• Stored items:
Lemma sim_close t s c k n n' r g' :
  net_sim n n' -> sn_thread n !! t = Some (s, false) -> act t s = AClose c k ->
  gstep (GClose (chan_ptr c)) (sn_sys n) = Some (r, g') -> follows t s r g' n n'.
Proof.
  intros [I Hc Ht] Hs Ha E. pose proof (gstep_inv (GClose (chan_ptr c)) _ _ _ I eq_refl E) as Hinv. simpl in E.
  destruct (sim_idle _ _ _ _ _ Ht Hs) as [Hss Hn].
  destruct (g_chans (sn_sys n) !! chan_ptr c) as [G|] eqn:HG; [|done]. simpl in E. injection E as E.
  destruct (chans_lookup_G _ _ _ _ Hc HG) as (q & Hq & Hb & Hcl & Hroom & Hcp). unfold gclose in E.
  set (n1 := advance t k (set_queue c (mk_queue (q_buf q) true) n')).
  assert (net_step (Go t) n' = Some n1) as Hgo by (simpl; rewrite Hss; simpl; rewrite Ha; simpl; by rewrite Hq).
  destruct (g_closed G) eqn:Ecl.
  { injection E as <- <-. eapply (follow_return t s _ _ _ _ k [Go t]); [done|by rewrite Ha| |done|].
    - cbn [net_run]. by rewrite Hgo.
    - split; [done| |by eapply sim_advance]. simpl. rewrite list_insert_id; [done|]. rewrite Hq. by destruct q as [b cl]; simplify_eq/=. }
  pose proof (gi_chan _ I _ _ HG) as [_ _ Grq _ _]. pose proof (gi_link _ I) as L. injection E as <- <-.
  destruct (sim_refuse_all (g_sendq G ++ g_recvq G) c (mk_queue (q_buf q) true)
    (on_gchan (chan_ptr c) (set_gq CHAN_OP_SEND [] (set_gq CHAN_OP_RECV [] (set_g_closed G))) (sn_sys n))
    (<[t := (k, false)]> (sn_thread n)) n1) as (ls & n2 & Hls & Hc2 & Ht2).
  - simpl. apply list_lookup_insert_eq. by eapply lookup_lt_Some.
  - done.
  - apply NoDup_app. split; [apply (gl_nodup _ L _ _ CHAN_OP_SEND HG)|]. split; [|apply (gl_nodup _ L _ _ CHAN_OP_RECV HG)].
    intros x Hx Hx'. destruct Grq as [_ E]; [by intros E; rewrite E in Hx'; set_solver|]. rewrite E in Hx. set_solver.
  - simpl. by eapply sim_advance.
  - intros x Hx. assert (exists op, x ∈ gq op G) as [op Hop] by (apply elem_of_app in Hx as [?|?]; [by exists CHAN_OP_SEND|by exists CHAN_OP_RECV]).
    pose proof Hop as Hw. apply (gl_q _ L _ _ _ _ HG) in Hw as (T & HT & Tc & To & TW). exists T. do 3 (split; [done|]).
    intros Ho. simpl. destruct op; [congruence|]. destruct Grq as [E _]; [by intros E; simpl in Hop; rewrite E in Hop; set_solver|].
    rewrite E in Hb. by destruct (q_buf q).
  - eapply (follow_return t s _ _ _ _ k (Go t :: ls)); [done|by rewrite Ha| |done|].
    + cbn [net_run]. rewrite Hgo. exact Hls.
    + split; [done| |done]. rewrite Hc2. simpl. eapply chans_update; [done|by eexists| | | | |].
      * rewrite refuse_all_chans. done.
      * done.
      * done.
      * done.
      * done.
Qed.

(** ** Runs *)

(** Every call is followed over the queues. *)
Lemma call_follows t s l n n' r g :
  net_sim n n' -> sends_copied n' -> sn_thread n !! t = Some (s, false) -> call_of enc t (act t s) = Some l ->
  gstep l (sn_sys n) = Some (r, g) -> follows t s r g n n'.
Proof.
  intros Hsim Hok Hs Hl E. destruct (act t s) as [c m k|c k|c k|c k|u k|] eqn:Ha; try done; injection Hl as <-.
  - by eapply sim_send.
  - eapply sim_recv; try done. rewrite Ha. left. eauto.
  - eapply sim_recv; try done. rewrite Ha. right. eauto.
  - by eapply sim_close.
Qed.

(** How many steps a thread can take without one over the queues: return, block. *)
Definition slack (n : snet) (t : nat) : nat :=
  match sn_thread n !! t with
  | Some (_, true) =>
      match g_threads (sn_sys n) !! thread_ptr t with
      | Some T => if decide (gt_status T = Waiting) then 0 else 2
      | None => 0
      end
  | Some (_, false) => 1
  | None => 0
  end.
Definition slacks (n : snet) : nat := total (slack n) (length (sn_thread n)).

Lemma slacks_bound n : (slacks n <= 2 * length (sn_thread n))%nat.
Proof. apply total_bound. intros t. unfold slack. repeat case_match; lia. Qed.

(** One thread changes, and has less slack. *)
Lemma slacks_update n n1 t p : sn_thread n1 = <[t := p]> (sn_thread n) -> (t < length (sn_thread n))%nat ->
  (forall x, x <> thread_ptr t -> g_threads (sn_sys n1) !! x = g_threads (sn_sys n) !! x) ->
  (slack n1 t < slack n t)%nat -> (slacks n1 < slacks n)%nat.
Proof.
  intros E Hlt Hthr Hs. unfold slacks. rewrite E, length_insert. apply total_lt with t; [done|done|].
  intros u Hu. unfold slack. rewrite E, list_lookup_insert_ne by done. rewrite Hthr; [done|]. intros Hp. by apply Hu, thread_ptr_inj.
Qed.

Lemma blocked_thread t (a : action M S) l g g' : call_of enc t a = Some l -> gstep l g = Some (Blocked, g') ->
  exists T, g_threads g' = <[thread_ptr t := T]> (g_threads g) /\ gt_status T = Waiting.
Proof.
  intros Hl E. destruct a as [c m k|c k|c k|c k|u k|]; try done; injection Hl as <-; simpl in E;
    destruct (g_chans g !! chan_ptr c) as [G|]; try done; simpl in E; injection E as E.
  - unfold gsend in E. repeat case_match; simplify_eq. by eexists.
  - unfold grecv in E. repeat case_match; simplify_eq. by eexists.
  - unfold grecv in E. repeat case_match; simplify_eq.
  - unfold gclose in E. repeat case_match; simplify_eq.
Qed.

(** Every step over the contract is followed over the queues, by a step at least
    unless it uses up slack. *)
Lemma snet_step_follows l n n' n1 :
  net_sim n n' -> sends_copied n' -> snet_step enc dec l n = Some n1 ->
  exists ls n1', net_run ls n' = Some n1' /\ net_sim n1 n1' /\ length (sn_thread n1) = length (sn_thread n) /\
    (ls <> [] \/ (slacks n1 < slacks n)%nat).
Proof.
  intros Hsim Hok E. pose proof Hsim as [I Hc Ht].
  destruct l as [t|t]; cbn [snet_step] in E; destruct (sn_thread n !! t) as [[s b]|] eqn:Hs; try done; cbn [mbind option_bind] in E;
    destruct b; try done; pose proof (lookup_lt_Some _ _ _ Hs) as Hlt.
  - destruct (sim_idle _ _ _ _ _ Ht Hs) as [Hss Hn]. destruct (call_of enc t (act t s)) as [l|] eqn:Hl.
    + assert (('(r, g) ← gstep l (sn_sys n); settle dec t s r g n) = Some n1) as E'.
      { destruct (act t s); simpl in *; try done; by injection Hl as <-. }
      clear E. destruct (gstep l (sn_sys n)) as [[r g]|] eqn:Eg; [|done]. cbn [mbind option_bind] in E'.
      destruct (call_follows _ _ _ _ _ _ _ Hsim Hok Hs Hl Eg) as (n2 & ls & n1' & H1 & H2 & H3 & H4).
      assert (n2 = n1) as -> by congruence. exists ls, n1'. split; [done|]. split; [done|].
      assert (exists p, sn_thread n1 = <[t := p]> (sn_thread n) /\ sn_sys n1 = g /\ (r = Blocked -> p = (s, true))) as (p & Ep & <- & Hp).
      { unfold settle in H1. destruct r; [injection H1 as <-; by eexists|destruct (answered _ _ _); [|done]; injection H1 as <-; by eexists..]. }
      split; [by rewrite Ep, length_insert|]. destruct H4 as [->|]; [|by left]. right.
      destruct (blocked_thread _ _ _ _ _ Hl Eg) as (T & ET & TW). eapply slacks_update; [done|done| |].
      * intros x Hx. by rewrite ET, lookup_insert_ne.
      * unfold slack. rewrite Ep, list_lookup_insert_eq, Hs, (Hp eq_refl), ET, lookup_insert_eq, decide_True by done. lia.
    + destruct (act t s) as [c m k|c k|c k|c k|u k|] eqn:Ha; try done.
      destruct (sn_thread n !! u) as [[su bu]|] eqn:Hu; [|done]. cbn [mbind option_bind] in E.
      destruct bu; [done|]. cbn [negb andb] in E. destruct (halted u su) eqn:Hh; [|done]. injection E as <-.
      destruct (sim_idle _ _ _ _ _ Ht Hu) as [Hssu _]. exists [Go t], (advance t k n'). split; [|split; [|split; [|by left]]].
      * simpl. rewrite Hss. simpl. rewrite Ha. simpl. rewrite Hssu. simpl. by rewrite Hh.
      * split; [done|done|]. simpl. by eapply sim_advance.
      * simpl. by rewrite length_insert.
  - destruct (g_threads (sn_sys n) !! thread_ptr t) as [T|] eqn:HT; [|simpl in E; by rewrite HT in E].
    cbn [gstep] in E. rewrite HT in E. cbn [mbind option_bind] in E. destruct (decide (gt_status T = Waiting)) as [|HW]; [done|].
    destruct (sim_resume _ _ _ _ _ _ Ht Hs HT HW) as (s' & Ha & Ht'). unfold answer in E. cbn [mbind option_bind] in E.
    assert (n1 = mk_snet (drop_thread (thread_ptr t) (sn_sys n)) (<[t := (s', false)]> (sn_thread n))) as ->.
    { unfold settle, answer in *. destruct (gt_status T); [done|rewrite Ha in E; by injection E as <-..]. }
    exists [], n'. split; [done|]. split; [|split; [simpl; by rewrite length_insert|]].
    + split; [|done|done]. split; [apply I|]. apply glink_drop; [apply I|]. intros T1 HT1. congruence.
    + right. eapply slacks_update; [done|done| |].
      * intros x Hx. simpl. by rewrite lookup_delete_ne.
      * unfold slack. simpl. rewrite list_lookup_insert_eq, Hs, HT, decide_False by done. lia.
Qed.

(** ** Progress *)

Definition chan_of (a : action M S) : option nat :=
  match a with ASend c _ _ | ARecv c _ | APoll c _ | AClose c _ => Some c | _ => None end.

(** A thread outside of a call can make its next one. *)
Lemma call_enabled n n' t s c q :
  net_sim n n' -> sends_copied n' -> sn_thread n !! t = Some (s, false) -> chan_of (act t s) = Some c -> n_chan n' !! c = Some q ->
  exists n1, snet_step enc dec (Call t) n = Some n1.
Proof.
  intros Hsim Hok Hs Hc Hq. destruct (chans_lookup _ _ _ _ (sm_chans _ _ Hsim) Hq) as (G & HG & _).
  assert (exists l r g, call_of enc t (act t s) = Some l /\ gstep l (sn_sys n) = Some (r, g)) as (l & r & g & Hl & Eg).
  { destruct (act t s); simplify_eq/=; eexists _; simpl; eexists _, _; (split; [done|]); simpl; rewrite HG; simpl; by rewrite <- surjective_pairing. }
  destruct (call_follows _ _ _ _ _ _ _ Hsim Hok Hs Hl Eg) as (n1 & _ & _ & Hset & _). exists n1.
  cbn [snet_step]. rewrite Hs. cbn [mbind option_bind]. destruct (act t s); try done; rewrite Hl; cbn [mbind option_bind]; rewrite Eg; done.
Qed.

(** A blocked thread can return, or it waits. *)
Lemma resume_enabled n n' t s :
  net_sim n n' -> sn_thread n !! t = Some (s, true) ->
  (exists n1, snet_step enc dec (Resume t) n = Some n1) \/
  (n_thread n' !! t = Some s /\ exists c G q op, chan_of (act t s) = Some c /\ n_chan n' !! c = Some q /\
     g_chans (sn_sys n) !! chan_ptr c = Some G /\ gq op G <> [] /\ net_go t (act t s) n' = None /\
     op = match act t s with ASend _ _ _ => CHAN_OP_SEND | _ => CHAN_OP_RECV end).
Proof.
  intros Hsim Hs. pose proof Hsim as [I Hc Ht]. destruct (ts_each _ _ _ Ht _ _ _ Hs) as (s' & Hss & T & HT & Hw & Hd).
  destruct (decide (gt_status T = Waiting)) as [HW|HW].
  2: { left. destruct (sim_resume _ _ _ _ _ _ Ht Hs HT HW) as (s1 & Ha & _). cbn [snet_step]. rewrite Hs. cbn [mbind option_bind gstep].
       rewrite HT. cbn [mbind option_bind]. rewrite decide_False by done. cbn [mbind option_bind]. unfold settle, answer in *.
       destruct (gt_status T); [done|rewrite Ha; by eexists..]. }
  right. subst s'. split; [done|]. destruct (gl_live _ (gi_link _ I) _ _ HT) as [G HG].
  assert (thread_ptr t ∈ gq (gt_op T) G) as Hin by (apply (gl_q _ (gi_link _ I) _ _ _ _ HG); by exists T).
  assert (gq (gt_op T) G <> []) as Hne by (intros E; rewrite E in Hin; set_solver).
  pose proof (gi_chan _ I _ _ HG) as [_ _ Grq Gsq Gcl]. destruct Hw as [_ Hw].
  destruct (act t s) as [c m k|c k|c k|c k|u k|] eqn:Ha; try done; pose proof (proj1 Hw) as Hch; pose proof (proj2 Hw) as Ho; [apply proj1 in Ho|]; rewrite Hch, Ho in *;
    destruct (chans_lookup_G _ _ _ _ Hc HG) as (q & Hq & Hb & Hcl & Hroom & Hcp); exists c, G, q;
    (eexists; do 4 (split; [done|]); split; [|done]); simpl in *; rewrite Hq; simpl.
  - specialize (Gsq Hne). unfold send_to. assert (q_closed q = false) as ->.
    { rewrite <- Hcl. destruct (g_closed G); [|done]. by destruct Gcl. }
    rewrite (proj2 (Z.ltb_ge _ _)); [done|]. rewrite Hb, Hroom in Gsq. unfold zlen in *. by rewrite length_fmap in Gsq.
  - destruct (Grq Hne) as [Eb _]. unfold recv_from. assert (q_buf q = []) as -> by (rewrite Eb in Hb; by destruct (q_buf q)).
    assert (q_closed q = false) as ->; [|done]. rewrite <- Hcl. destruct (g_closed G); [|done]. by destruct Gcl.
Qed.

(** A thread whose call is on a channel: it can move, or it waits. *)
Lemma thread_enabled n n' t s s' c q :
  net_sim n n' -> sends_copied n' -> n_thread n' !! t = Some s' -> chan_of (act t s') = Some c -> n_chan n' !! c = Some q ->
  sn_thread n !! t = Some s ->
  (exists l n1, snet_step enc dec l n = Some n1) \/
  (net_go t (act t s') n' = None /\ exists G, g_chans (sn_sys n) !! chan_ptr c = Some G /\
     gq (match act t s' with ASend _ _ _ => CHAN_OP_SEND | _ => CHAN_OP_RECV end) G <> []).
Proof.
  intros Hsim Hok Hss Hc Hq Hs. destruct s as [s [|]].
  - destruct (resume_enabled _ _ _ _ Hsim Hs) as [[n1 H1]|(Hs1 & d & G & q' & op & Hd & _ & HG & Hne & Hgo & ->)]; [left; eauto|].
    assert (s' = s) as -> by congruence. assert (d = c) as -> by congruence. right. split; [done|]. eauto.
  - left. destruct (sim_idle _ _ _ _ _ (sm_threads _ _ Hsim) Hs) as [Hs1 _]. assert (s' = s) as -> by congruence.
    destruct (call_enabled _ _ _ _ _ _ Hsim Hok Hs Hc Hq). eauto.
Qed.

• Work request: Using the data above, establish how many lines include the word "Hroom"; the reply is that number only.

• Answer space: 3